Saved data entries:
# # # # # # #

(** Replacing one CPU's list and its timers keeps the lists of the others. *)
Lemma tinv_replace s c x l' ts' pv :
  tinv s -> cpus s !! c = Some x -> tlist ts' l' ->
  (forall t, t ∈ l' -> t ∈ timer_list x \/ forall i ci, cpus s !! i = Some ci -> t ∉ timer_list ci) ->
  (forall i ci t, i <> c -> cpus s !! i = Some ci -> t ∈ timer_list ci -> ts' !! t = timers s !! t) ->
  tinv (set_cpu c (Cpu (cproc x) (idle x) pv l') (set_timers ts' s)).
Proof.
  intros T Hc Hl Hin Hsame. split; cbn [cpus timers set_cpu set_timers].
  - intros i ci. destruct (decide (i = c)) as [->|Hi]; [rewrite lookup_insert_eq; by intros [= <-]|].
    rewrite lookup_insert_ne by done. intros Hci. destruct (ti_lists s T i ci Hci) as [Hd Hs Hf].
    split; [done| |].
    + intros t Ht. rewrite (Hsame i ci t) by done. by apply Hs.
    + intros t d. rewrite (deadlines_ext (timers s)) by (intros; by apply (Hsame i ci)). apply Hf.
  - assert (Hout : forall i ci t, i <> c -> cpus s !! i = Some ci -> t ∈ timer_list ci -> t ∈ l' -> False).
    { intros i ci t Hi Hci Ht Hl'. destruct (Hin t Hl') as [Hx|Hn]; [|by eapply Hn].
      apply Hi. by eapply (ti_once s T i c ci x t). }
    intros i j ci cj t. destruct (decide (i = c)) as [->|Hi], (decide (j = c)) as [->|Hj]; [done|..];
      rewrite ?lookup_insert_eq, ?lookup_insert_ne by done.
    + intros [= <-] Hcj Hl' Ht. exfalso. by eapply (Hout j cj t).
    + intros Hci [= <-] Ht Hl'. exfalso. by eapply (Hout i ci t).
    + apply (ti_once s T).
Qed.

(** C36: [add_timer] inserts the timer at its deadline: it will fire after
    exactly [expires] ticks, after all timers due no later and before all
    others, whose deadlines do not change. *)
Theorem add_timer_correct s c t tm :
  tinv s -> cpus s !! myid s = Some c -> TimerLock (myid s) ∉ locks s ->
  timers s !! t = Some tm -> 0 < expires tm < 2 ^ 32 -> is_Some (tproc tm) ->
  (forall i ci, cpus s !! i = Some ci -> t ∉ timer_list ci) ->
  exists s' c', add_timer t s = Ok (tt, s') /\ tinv s' /\ locks s' = locks s /\ procs s' = procs s /\
    rqs s' = rqs s /\ cpus s' !! myid s = Some c' /\
    deadlines (timers s') (timer_list c') 0 = insert_deadline (t, expires tm) (deadlines (timers s) (timer_list c) 0).
Proof.
  intros T Hc HL Ht He Hp Hout. destruct (ti_lists s T _ _ Hc) as [Hd Hs Hf].
  unfold add_timer. rewrite bind_gets. mstep (acquire_spec (TimerLock (myid s)) s HL).
  set (s1 := set_locks (TimerLock (myid s) :: locks s) s).
  destruct (add_walk_spec t (timer_list c) s1 0 tm Ht ltac:(lia) (Hout _ _ Hc) Hd Hs) as (l' & ts' & E & D & P & O & F & S).
  assert (Ew : __add_timer t (myid s) s1 =
    Ok (tt, set_cpu (myid s) (Cpu (cproc c) (idle c) (prev c) l') (set_timers ts' s1))).
  { unfold __add_timer. mstep (rd_timer_spec t tm s1 Ht).
    massert; [|rewrite bool_decide_eq_true_2 by done; rewrite andb_true_r; apply Z.ltb_lt; lia].
    rewrite bind_gets. rewrite (timer_owner_None t s1) by exact Hout. massert; [|done].
    mstep (rd_cpu_spec (myid s) c s1 Hc). mstep E. by rewrite (set_timer_list_spec (myid s) c). }
  mstep Ew. rewrite (release_spec (TimerLock (myid s)) (locks s)) by done.
  set (c' := Cpu (cproc c) (idle c) (prev c) l').
  eexists _, c'. split; [reflexivity|]. split_and!; try done.
  - change (tinv (set_cpu (myid s) c' (set_timers ts' s))). apply tinv_replace; [done|done| | |].
    + split; [rewrite P; by apply list.NoDup_cons; split; [apply (Hout _ _ Hc)|]| |].
      * intros x Hx. rewrite P in Hx. by apply S.
      * intros x d. rewrite D, elem_of_insert_deadline. intros [[= -> ->]|Hx]; [lia|by apply (Hf x)].
    + intros x Hx. rewrite P in Hx. apply elem_of_cons in Hx as [->|Hx]; [by right|by left].
    + intros i ci x Hi Hci Hx. apply F. intros [->|Hx']%elem_of_cons; [by apply (Hout i ci)|].
      apply Hi. by eapply (ti_once s T i (myid s) ci c x).
  - apply lookup_insert_eq.
Qed.

Lemma next_in_elem l t n : NoDup l -> next_in l t = Some n -> n ∈ l /\ n <> t /\ t ∈ l.
Proof.
  induction l as [|x l IH]; [done|]. intros [Hx Hd]%list.NoDup_cons. cbn [next_in].
  destruct (Z.eqb_spec x t) as [->|].
  - destruct l as [|y l]; [done|]. intros [= ->]. split; [set_solver|]. split; [set_solver|left].
  - intros H. destruct (IH Hd H) as (? & ? & ?). split; [by right|]. split; [done|by right].
Qed.

(** Removing [t] and giving its distance to its successor removes [t]'s deadline. *)
Lemma deadlines_delete ts ts' l t tm : forall now,
  NoDup l -> t ∈ l -> ts !! t = Some tm ->
  (forall x, x ∈ l -> is_Some (ts !! x)) ->
  (forall x, next_in l t <> Some x -> ts' !! x = ts !! x) ->
  (forall n tn, next_in l t = Some n -> ts !! n = Some tn -> ts' !! n = Some (with_expires (expires tn + expires tm) tn)) ->
  deadlines ts' (filter (fun y => y <> t) l) now = filter (fun x => x.1 <> t) (deadlines ts l now).
Proof.
  induction l as [|x l IH]; intros now Hd Ht Htm Hs Hsame Hnext; [by apply not_elem_of_nil in Ht|].
  apply list.NoDup_cons in Hd as [Hx Hd]. cbn [next_in deadlines] in *.
  destruct (Z.eqb_spec x t) as [->|Hne].
  - rewrite filter_cons_False by (intros H; by apply H). rewrite filter_ne_notin by done. rewrite Htm.
    rewrite filter_cons_False by (intros H; by apply H).
    assert (Hall : filter (fun x => x.1 <> t) (deadlines ts l (now + expires tm)) = deadlines ts l (now + expires tm)).
    { assert (Hf : Forall (fun x => x.1 <> t) (deadlines ts l (now + expires tm))).
      { apply list.Forall_forall. intros [y d] Hy E. cbn in E. subst y. by apply deadlines_fst in Hy. }
      induction Hf; [done|]. rewrite filter_cons_True by done. by f_equal. }
    rewrite Hall. destruct l as [|n l]; [done|]. cbn [head deadlines] in *.
    destruct (Hs n) as [tn Hn]; [set_solver|]. rewrite (Hnext n tn eq_refl Hn), Hn. cbn [expires with_expires].
    replace (now + (expires tn + expires tm)) with (now + expires tm + expires tn) by lia. f_equal.
    apply deadlines_ext. intros y Hy. apply Hsame. intros [= ->]. apply list.NoDup_cons in Hd as [??]. done.
  - apply elem_of_cons in Ht as [->|Ht]; [done|]. rewrite filter_cons_True by done. cbn [deadlines].
    assert (Hx' : ts' !! x = ts !! x).
    { apply Hsame. intros E. destruct (next_in_elem l t x Hd E) as [? _]. done. }
    rewrite Hx'. destruct (Hs x) as [tx Etx]; [left|]. rewrite Etx. rewrite filter_cons_True by done. f_equal.
    apply IH; try done. intros y Hy. apply Hs. by right.
Qed.

(** A successor's deadline covers the two distances. *)
Lemma deadlines_next ts l t n tm tn : forall now,
  NoDup l -> next_in l t = Some n -> ts !! t = Some tm -> ts !! n = Some tn ->
  (forall x, x ∈ l -> exists tx, ts !! x = Some tx /\ 0 <= expires tx) ->
  exists d, (n, d) ∈ deadlines ts l now /\ now + expires tm + expires tn <= d.
Proof.
  induction l as [|x l IH]; intros now Hd Hn Ht Htn Hs; [done|]. apply list.NoDup_cons in Hd as [Hx Hd].
  cbn [next_in deadlines] in *. destruct (Z.eqb_spec x t) as [->|].
  - rewrite Ht. destruct l as [|y l]; [done|]. injection Hn as ->. cbn [deadlines]. rewrite Htn.
    eexists. split; [right; left|lia].
  - destruct (Hs x) as (tx & Etx & ?); [left|]. rewrite Etx.
    destruct (IH (now + expires tx) Hd Hn Ht Htn) as (d & Hin & Hle); [intros; apply Hs; by right|].
    exists d. split; [by right|lia].
Qed.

# # # # # # #

=== TASK ===
The lines to return are those in the entries above that hold "cproc".

=== OUTPUT BELOW ===
  tinv (set_cpu c (Cpu (cproc x) (idle x) pv l') (set_timers ts' s)).
    Ok (tt, set_cpu (myid s) (Cpu (cproc c) (idle c) (prev c) l') (set_timers ts' s1))).
  set (c' := Cpu (cproc c) (idle c) (prev c) l').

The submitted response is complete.